ResApp plummets after follow-up coughing app trial disappoints investors
Health & Biotech
Nearly 60 per cent of ResApp’s share price was wiped in Tuesday morning trade as investors called into question “positive preliminary results” from a long-awaited follow-up trial for its coughing app.
ResApp’s share price (ASX:RAP) collapsed 14 months ago when an earlier trial of the smart phone app — which is designed to diagnose respiratory disease — failed and had to be redone.
At the time ResApp boss Tony Keating told Stockhead he was “very disappointed for my shareholders, who have obviously taken a big hit from this.
“We misjudged the complexities of the US emergency department system and the challenges of running a clinical trial in a US emergency department,” he said.
Today ResApp reported “positive preliminary results” from its SMARTCOUGH-C-2 study “for diagnosis of childhood respiratory disease using cough sounds.
But it wasn’t enough to impress investors, who sent the stock down 60 per cent to an intraday low of 9c.
Results were measured by comparing its diagnoses of seven diseases, including asthma and pneumonia, with those of an independent clinical adjudication committee.
The most successful positive diagnosis was for primary upper respiratory tract disease, with ResApp achieving 77pc positive percent agreement (PPA) — the proportion of patients with the disease that test positive.
The most successful negative percent agreement (NPA) — the proportion of patients without the disease who test negative — was 86pc for asthma and reactive airway disease.
However, figures of below 70pc were achieved for pneumonia and figures testing for croup were delayed until November “because of a technical issue in providing cough audio files to adjudicators for review”.
All figures compared poorly to results from its smaller Breathe Easy paediatric trial, announced in early September, which was conducted in Australia.
ResApp said it would be submitting applications to the US Food and Drug Administration (FDA) for approval for the smartphone app for lower respiratory tract disease, asthma and reactive airway disease and primary upper respiratory tract disease.
Investors on stock trading forum HotCopper had mixed views on ResApp’s announcement this morning.
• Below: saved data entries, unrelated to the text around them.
(** * automerge-action: the merge workflow of [lib/merge.js]

    A shallow embedding of [lib/merge.js] and of the fragment of the
    JavaScript runtime it relies on (primitive values, strings, regular
    expressions), followed by the properties of the merge workflow.

    Conventions.
    - A JavaScript string is a [string]; each [ascii] stands for one UTF-16
      code unit in the range 0..255.
    - Asynchronous functions are computations in the monad [M]: they
      thread a [World] (the remote service and the trace of observable
      events) and either return a value or throw an [Error]. *)

From Stdlib Require Import String Ascii List Bool Arith NArith Lia.
From Stdlib Require Import DecimalString.
Import ListNotations.

Local Open Scope list_scope.
Local Open Scope string_scope.

(** ** The JavaScript fragment *)

Module JS.

(** Primitive values that the fields read by [merge.js] can hold. *)
Inductive value : Type :=
| VUndefined
| VNull
| VStr (s : string).

Definition value_eqb (a b : value) : bool :=
  match a, b with
  | VUndefined, VUndefined => true
  | VNull, VNull => true
  | VStr s, VStr t => String.eqb s t
  | _, _ => false
  end.

(** [v == null] *)
Definition is_nullish (v : value) : bool :=
  match v with
  | VUndefined | VNull => true
  | VStr _ => false
  end.

(** [v == s] and [v != s] for a string [s]. *)
Definition loose_eq_string (v : value) (s : string) : bool :=
  match v with
  | VStr t => String.eqb t s
  | _ => false
  end.

(** [ToString] *)
Definition ToString (v : value) : string :=
  match v with
  | VUndefined => "undefined"
  | VNull => "null"
  | VStr s => s
  end.

(** [ToString] of a non-negative integer Number. *)
Definition Number_toString (n : N) : string :=
  NilZero.string_of_uint (N.to_uint n).

(** [Array.prototype.includes] on an array of strings. *)
Definition Array_includes (l : list string) (v : value) : bool :=
  existsb (fun s => value_eqb (VStr s) v) l.

Definition includes_string (l : list string) (s : string) : bool :=
  existsb (String.eqb s) l.

(** [String.prototype.includes] *)
Fixpoint String_includes (s pat : string) : bool :=
  String.prefix pat s ||
  match s with
  | EmptyString => false
  | String _ s' => String_includes s' pat
  end.

(** White space and line terminators among the code units 0..255. *)
Definition is_line_terminator (c : ascii) : bool :=
  let n := nat_of_ascii c in Nat.eqb n 10 || Nat.eqb n 13.

Definition is_white_space (c : ascii) : bool :=
  let n := nat_of_ascii c in
  Nat.eqb n 9 || Nat.eqb n 11 || Nat.eqb n 12 || Nat.eqb n 32 || Nat.eqb n 160.

Definition is_trimmable (c : ascii) : bool :=
  is_white_space c || is_line_terminator c.

Fixpoint trimStart (s : string) : string :=
  match s with
  | String c s' => if is_trimmable c then trimStart s' else s
  | EmptyString => EmptyString
  end.

Fixpoint trimEnd (s : string) : string :=
  match s with
  | EmptyString => EmptyString
  | String c s' =>
      match trimEnd s' with
      | EmptyString => if is_trimmable c then EmptyString else String c EmptyString
      | t => String c t
      end
  end.

(** [String.prototype.trim] *)
Definition trim (s : string) : string := trimEnd (trimStart s).

End JS.

Import JS.

(** ** Regular expressions

    The pattern language is the fragment of ECMAScript patterns made of
    literal characters, [.], [^], [$], sequencing, alternation, greedy and
    lazy [*], and capturing groups.  The matcher follows the backtracking
    semantics of the language definition (continuation-passing matchers,
    captures reset on each iteration of a quantifier, empty iterations
    rejected). *)

Module RegExp.

Inductive regex : Type :=
| Empty
| Char (c : ascii)
| Dot
| Bol
| Eol
| Seq (r1 r2 : regex)
| Alt (r1 r2 : regex)
| Star (greedy : bool) (r : regex)
| Group (r : regex).

(** A pattern as [new RegExp] receives it: the source text, and the
    syntax tree the engine's parser builds from it. *)
Record Pattern : Type := mkPattern {
  source : string;
  ast : regex
}.

Record Flags : Type := mkFlags {
  global : bool;
  ignoreCase : bool;
  multiline : bool;
  dotAll : bool
}.

Definition no_flags : Flags := mkFlags false false false false.

Definition add_flag (f : Flags) (c : ascii) : Flags :=
  if Ascii.eqb c "g" then mkFlags true (ignoreCase f) (multiline f) (dotAll f)
  else if Ascii.eqb c "i" then mkFlags (global f) true (multiline f) (dotAll f)
  else if Ascii.eqb c "m" then mkFlags (global f) (ignoreCase f) true (dotAll f)
  else if Ascii.eqb c "s" then mkFlags (global f) (ignoreCase f) (multiline f) true
  else f.

Definition parse_flags (s : string) : Flags :=
  fold_left add_flag (list_ascii_of_string s) no_flags.

Record t : Type := mkRegExp {
  pattern : Pattern;
  flags : Flags
}.

(** [new RegExp(pattern, flags)] *)
Definition new (p : Pattern) (fl : string) : t :=
  mkRegExp p (parse_flags fl).

(** The pattern that matches the text [s] literally. *)
Fixpoint literal (s : string) : regex :=
  match s with
  | EmptyString => Empty
  | String c s' => Seq (Char c) (literal s')
  end.

(** Number of capturing groups, in the order of their left parentheses. *)
Fixpoint ngroups (r : regex) : nat :=
  match r with
  | Empty | Char _ | Dot | Bol | Eol => 0
  | Seq r1 r2 | Alt r1 r2 => ngroups r1 + ngroups r2
  | Star _ r1 => ngroups r1
  | Group r1 => S (ngroups r1)
  end.

(** [Canonicalize] without the unicode flag, on the code units 0..255. *)
Definition Canonicalize (fl : Flags) (c : ascii) : N :=
  let n := N_of_ascii c in
  if negb (ignoreCase fl) then n
  else if N.leb 97 n && N.leb n 122 then (n - 32)%N
  else if N.leb 224 n && N.leb n 254 && negb (N.eqb n 247) then (n - 32)%N
  else if N.eqb n 255 then 376%N
  else if N.eqb n 181 then 924%N
  else n.

Definition captures : Type := list (option string).

Record mstate : Type := mkState {
  endIndex : nat;
  caps : captures
}.

Definition cont : Type := mstate -> option mstate.

Fixpoint set_nth {A} (i : nat) (x : A) (l : list A) : list A :=
  match l, i with
  | [], _ => []
  | _ :: l', O => x :: l'
  | y :: l', S i' => y :: set_nth i' x l'
  end.

(** Captures [from .. from + count - 1] become undefined. *)
Fixpoint clear_caps (from count : nat) (l : captures) : captures :=
  match count with
  | O => l
  | S count' => clear_caps (S from) count' (set_nth from None l)
  end.

Definition slice (input : list ascii) (from to : nat) : string :=
  string_of_list_ascii (firstn (to - from) (skipn from input)).

Definition or_else {A} (a b : option A) : option A :=
  match a with
  | Some _ => a
  | None => b
  end.

(** The iterations of [r*], where [step] is the matcher of [r]: at most
    [fuel] of them.  The captures [gi .. gi + n - 1] of [r] are reset
    before each iteration, and an iteration that consumes nothing is
    refused. *)
Fixpoint repeat_star (step : cont -> mstate -> option mstate) (greedy : bool)
         (gi n : nat) (k : cont) (fuel : nat) (x : mstate) {struct fuel}
  : option mstate :=
  let iterate :=
    match fuel with
    | O => None
    | S fuel' =>
        step
          (fun y =>
             if Nat.eqb (endIndex y) (endIndex x) then None
             else repeat_star step greedy gi n k fuel' y)
          (mkState (endIndex x) (clear_caps gi n (caps x)))
    end in
  if greedy then or_else iterate (k x) else or_else (k x) iterate.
Here are a few comments amid the share price fall:
The trial has a long and tortuous history; back in August last year the company’s share price collapsed 77 per cent when the initial trial failed.
Its shares began slowly recovering after announcing in September last year that it was going to re-run the trial, taking what it had learned and making it stronger, and it kicked off again in January this year.